Quando houve o incêndio na subestação que danificou os dois transformadores em operação, o transformador reserva, que deveria garantir o funcionamento do sistema em uma emergência, estava em manutenção desde dezembro de 2019. Para colocar um dos transformadores danificados novamente em operação e garantir a recomposição de pelo menos 70% do sistema, enquanto se aguardava a chegada de um novo transformador de Laranjal do Jari, foram convocados técnicos da Eletronorte e da Companhia de Eletricidade do Amapá.

Além das falhas da LMTE, uma fragilidade do sistema é que a subestação Macapá é a única responsável pela transmissão de energia a 90% do estado. A subestação nunca recebeu inspeções presenciais da Aneel, a quem cabia fiscalizar se a LMTE prestava adequadamente o serviço para o qual foi contratada.

Para aumentar a segurança e a qualidade do serviço para a população, Ikaro Chaves defende que o estado tenha backups que realmente funcionem, para entrar em operação em caso de problemas.

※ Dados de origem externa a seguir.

(** Writing and syncing the header of a new file, before the rest [k] of the call. *)
Lemma wp_header F g (k : M Writer unit) (Φ : outcome unit -> Writer -> fs -> Prop) w s f d mf md mi :
  disk g s -> g_absent g = true -> g_raw g = true -> g_pend g = false ->
  gs_recs (g_act g) = [] -> g_sync g = 0%nat ->
  open_file s (gname (g_act g)) f d empty_inode -> fd_append d = false -> fd_pos d = 0%nat ->
  bound_or s (gname (g_act g)) (fd_ino d) True ->
  open_file s manifestName mf md mi -> bound_or s manifestName (fd_ino md) False -> mf <> f ->
  (forall o s', o <> Ret () -> broken (allowed F o) [] g s' -> Φ o w s') ->
  (forall s' d' i', disk (g_present (g_header g)) s' ->
     open_file s' (gname (g_act g)) f d' i' -> fd_append d' = false ->
     fd_pos d' = length (i_data i') -> i_data i' = gbytes (g_act g) ->
     bound_or s' (gname (g_act g)) (fd_ino d') False ->
     open_file s' manifestName mf md mi -> bound_or s' manifestName (fd_ino md) False ->
     wp F k Φ w s') ->
  wp F (on_error (Write f (gh_bytes snap link)) (Close f) ;; on_error (Fdatasync f) (Close f) ;;
        on_error SyncDir (Close f) ;; k) Φ w s.
Proof.
  intros Hd Ha Hr Hp He Hk Hof Happ Hpos Hb Hom Hmb Hne Hbad Hgood.
  pose proof Hd as [Hg Hinv]. pose proof (act_not_touched src snap link _ Hg) as Hnt.
  pose proof (act_not_manifest src snap link _ Hg) as Hnm.
  pose proof (fun n => header_part g s f d empty_inode n Hd Ha Hr He Hof Happ Hpos eq_refl Hb) as Hpart.
  assert (forall g' s', evolves [] g g' -> disk g' s' -> forall o, o <> Ret () -> allowed F o -> Φ o w s') as Hbr.
  { intros g' s' Hev Hd' o Hno Hall. apply Hbad; [done|]. split; [done|]. exists g'. split; [done|by left]. }
  assert (forall g' s' e (k' : unit -> M Writer unit), evolves [] g g' -> disk g' s' -> can_fail F ->
    wp F (Close f ;; fail e : M Writer unit) (bind_post F k' Φ) w s') as Hcl.
  { intros g' s' e k' Hev Hd' Hff. apply wp_seq_fail, wp_Close. cbn [bind_post]. eapply Hbr; [done| |done..].
    destruct Hd' as [Hg' Hinv']. split; [done|]. by apply (dir_close headName false Hinv'). }
  pose proof (evolves_refl g) as Hrefl.
  apply wp_bind, wp_on_error, (wp_Write _ _ _ _ _ d empty_inode);
    [apply Hof|apply Hof|intros Hfc; by eapply Hbr|intros Hff; by eapply Hcl|intros n Hff; by eapply Hcl|].
  cbn [bind_post]. specialize (Hpart (length (gh_bytes snap link))). rewrite firstn_all in Hpart.
  destruct (write_open s _ f d empty_inode (gh_bytes snap link) Hof) as (d1 & i1 & Hof1 & Hi1 & Ha1 & Hx1).
  rewrite Happ in Ha1, Hx1. rewrite Hpos in Hx1. destruct Hx1 as (Hp1 & Hd1 & _).
  unfold overwrite in Hd1. cbn in Hd1. rewrite drop_nil, app_nil_r in Hd1.
  assert (open_file (write_fs f d empty_inode (gh_bytes snap link) s) manifestName mf md mi) as Hom1.
  { eapply (open_edit_other headName false Hinv); try done. }
  assert (bound_or (write_fs f d empty_inode (gh_bytes snap link) s) (gname (g_act g)) (fd_ino d1) True)
    as Hb1 by (by rewrite Hi1).
  assert (bound_or (write_fs f d empty_inode (gh_bytes snap link) s) manifestName (fd_ino md) False)
    as Hmb1 by done.
  revert Hpart Hof1 Hom1 Hb1 Hmb1. generalize (write_fs f d empty_inode (gh_bytes snap link) s).
  intros s1 Hd1' Hof1 Hom1 Hb1 Hmb1. clear Hinv.
  apply wp_bind, wp_on_error, wp_sys; [intros Hfc; by eapply Hbr|intros Hff; by eapply Hcl|].
  rewrite (open_file_with_fd _ _ _ _ _ _ Hof1). cbn [bind_post].
  assert (evolves [] g (g_header g)) as Hev by (by apply evolves_flags).
  pose proof (header_done g s1 f d1 i1 Hd1' Hp He Hk Hof1 Hd1 Hb1) as Hd2.
  apply wp_bind, wp_on_error, wp_sys; [intros Hfc; by eapply Hbr|intros Hff; by eapply Hcl|]. cbn [bind_post].
  pose proof (present_done g _ (fd_ino d1) Hd2 (of_live _ _ _ _ _ Hof1)) as Hd3.
  destruct Hd1' as [_ Hinv1].
  apply (Hgood _ d1 (inode_sync i1)); try done.
  - split; cbn; [apply Hof1|apply Hof1|apply lookup_insert_eq].
  - cbn. rewrite Hp1, Hd1. done.
  - cbn. rewrite Hd1. unfold gs_bytes. by rewrite He, enc_records_nil, app_nil_r.
  - intros e ->%list_elem_of_singleton. left. apply Hof1.
  - destruct (open_edit_inode_other headName false Hinv1 _ f d1 i1 (inode_sync i1) manifestName mf md mi
      Hof1 Hnt ltac:(congruence) Hom1). by split.
  - intros e ->%list_elem_of_singleton. left. apply Hom1.
Qed.

(** [openNewSegment]: the new segment is durable before it becomes active. *)
Lemma wp_openNewSegment F g w s :
  opening g w s -> g_sync g = 0%nat ->
  wp F (openNewSegment (gs_seq (g_act g)) (gs_start (g_act g)))
    (fun o w' s' =>
       match o with
       | Ret _ => wcore (g_present (g_header g)) w' s' /\ nextSeq w' = nextSeq w /\ oldestGpidx w' = oldestGpidx w
       | _ => broken (allowed F o) [] g s'
       end) w s.
Proof.
  intros Ho Hk. pose proof Ho as [Hd (Ha & Hr & Hp & Hn) He Hc Hm Hse Hh Hnw].
  unfold openNewSegment. apply wp_bind, wp_get. cbn [bind_post]. rewrite Hc.
  change (segmentName src (gs_seq (g_act g))) with (gname (g_act g)).
  io_step ltac:(by apply broken_same).
  destruct (open_new g w s (OFlags true true false false) Ho eq_refl eq_refl)
    as (f & ino & s1 & -> & Hop & Hd1 & Hkm & Hf & Hb1).
  cbn [bind_post]. pose proof (open_opened_self _ _ _ _ _ _ _ Hop) as Hof. cbn [O_APPEND] in Hof.
  set (d0 := Fdesc ino 0 false false) in *.
  assert (GlobalHeader_AppendTo (mkGlobalHeader snap link) [] = gh_bytes snap link) as -> by done.
  destruct Hm as (mf & md & mi & Hmf & Hom & Hma & Hmd & Hmb & Hne).
  destruct Hkm as (Hk1 & Hk2 & _). pose proof Hd as [Hg Hinv].
  destruct (open_file_ok headName false Hinv _ _ _ _ Hom) as [_ Hmlt].
  apply (wp_header F g _ _ w s1 f d0 mf md mi); auto; [lia| |].
  { intros [[]|e|] s' Hno Hbr; done. }
  intros s2 d2 i2 Hd2 Hof2 Ha2 Hp2 Hdat2 Hb2 Hom2 Hmb2.
  assert (forall fo, file w = Some fo -> fo <> f /\ fo <> mf) as Hfo.
  { intros fo Hfo. destruct (Hne fo Hfo). split; [lia|done]. }
  assert (forall Φ : outcome unit -> Writer -> fs -> Prop,
    (forall s3, disk (g_present (g_header g)) s3 -> open_file s3 (gname (g_act g)) f d2 i2 ->
       open_file s3 manifestName mf md mi -> versions s3 = versions s2 -> Φ (Ret ()) w s3) ->
    wp F (close_file (file w)) Φ w s2) as Hclose.
  { intros Φ HΦ. unfold close_file. destruct (file w) as [fo|]; [|by apply wp_ret, HΦ].
    destruct (Hfo fo eq_refl). destruct Hd2 as [Hg2 Hinv2]. apply wp_Close, HΦ; [|by apply open_close..|done].
    split; [done|]. by apply (dir_close headName false Hinv2). }
  apply wp_bind, Hclose. intros s3 Hd3 Hof3 Hom3 Hv3. cbn [bind_post].
  apply wp_bind, wp_Now. intros t. cbn [bind_post]. apply wp_modify. split; [|done].
  assert (gbytes (g_act g) = gh_bytes snap link) as Hgb.
  { unfold gs_bytes. by rewrite He, enc_records_nil, app_nil_r. }
  split; try done.
  - exists f, d2, i2. split_and!; try done. intros e. rewrite Hv3. apply Hb2.
  - exists mf, md, mi. split_and!; try done. intros e. rewrite Hv3. apply Hmb2.
  - cbn. rewrite Hh. unfold next_gpidx, gs_end. cbn. rewrite He. change (len (@nil PcapRecord)) with 0. lia.
  - cbn. rewrite Hgb, Hk. unfold durable_end. cbn. rewrite Hk. split_and!; [done|done|lia|done].
Qed.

“Tinha dois transformadores operando, um de reserva e um quarto transformador prevendo já que a carga de Macapá fosse aumentar. Esse quarto nunca foi colocado, a empresa nem colocou e o terceiro. Essa é a vulnerabilidade”, afirma. Além de transformadores reserva, ele defende que a usina de Santana fique como backup, uma vez que a geração de energia termoelétrica é mais cara.

Outras possibilidades, afirma, são a construção de uma segunda casa de força na hidrelétrica de Coaracy Nunes, que possui espaço para ampliação, e a própria conversão da tensão da linha para que as demais hidrelétricas do estado possam atender à demanda da região.

Energia cara

O porta-voz do Greenpeace para Energia, Thiago Almeida, afirma que há um “grave” problema de infraestrutura no Amapá. “Isso é um grave problema de infraestrutura, falta de manutenção e também do modelo. Esses 13 municípios afetados estão conectados ao sistema nacional, mas existe uma única conexão, que foi justamente onde houve o incêndio, por falta de manutenção”, comenta.

Com todos os problemas no sistema, Thiago lembra que a população do Amapá é uma das que paga mais caro pela energia no país. “O Amapá é um dos estados que paga mais caro por eletricidade no país mesmo exportando eletricidade. Tem quatro hidrelétricas, a gente vê a foz do rio Araguari destruída, tarifa cara e não estão recebendo energia. Isso é um problema até do ponto de vista do direito do consumidor”, afirma.

Segundo Thiago, o Greenpeace vem acompanhando a crise energética por meio de relatos de voluntários e voluntárias no Amapá. A organização não-governamental defende o investimento em fontes de energia renováveis e sem impactos sobre o meio ambiente. De acordo com ele, não há necessidade de fazer investimentos em novas hidrelétricas no país.

“A energia solar e a eólica estão cada vez mais baratas. A construção de uma usina solar ou eólica leva de seis meses a um ano, enquanto uma hidrelétrica leva de cinco a dez anos, ou mais, para ser construída. Isso sem falar na questão de começar a incentivar a geração descentralizada solar dentro das casas, gerando eletricidade, inclusive para para o Sistema Interligado Nacional quando não estiverem consumindo. Quanto mais tiver, menos a gente precisa usar as hidrelétricas”, diz.